## What you have to do
Below are some records. Pull every line that contains the word "calm".

## Supplied material
_____

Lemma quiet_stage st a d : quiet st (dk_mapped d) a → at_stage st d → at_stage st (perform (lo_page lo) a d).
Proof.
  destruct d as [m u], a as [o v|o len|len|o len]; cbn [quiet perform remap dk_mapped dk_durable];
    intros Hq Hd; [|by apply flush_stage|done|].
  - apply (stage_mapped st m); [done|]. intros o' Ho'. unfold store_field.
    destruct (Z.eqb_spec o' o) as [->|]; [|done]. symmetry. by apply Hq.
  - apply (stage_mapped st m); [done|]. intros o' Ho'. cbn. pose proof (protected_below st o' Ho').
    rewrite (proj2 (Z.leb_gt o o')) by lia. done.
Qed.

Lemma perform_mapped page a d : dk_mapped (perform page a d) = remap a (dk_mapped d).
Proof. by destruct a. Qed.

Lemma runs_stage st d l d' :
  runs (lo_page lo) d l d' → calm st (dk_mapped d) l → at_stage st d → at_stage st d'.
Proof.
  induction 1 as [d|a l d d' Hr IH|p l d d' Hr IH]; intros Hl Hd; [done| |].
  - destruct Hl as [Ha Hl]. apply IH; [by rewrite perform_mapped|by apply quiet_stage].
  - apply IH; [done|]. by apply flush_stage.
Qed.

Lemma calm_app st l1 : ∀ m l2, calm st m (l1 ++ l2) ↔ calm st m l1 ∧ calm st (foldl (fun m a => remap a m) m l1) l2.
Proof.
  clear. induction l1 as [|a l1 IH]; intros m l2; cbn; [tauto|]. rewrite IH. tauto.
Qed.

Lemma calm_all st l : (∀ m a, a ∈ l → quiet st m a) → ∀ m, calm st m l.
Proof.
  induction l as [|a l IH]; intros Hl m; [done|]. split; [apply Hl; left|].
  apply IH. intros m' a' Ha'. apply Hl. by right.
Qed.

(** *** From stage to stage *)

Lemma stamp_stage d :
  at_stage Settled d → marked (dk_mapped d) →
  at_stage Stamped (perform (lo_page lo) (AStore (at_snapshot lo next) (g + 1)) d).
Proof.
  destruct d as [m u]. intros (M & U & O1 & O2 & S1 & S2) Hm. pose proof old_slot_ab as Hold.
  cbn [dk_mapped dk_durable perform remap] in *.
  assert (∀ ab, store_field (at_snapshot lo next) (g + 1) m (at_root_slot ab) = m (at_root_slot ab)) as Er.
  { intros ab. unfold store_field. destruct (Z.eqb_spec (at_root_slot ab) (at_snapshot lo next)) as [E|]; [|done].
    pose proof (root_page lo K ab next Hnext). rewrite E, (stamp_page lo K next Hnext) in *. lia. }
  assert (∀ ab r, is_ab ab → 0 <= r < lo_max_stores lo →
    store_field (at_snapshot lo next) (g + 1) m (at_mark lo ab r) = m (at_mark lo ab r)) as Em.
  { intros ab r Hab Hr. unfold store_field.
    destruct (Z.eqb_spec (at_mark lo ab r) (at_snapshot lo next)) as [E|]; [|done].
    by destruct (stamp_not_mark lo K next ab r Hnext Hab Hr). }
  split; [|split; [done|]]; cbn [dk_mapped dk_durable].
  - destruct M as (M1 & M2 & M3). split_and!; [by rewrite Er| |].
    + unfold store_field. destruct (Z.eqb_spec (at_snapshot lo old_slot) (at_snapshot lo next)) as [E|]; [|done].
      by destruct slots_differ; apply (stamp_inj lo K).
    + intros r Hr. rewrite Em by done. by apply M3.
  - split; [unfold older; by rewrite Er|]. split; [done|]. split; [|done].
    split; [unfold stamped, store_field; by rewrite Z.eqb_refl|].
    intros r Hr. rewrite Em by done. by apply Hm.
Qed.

_____

## Exercise response
  runs (lo_page lo) d l d' → calm st (dk_mapped d) l → at_stage st d → at_stage st d'.
Lemma calm_app st l1 : ∀ m l2, calm st m (l1 ++ l2) ↔ calm st m l1 ∧ calm st (foldl (fun m a => remap a m) m l1) l2.
Lemma calm_all st l : (∀ m a, a ∈ l → quiet st m a) → ∀ m, calm st m l.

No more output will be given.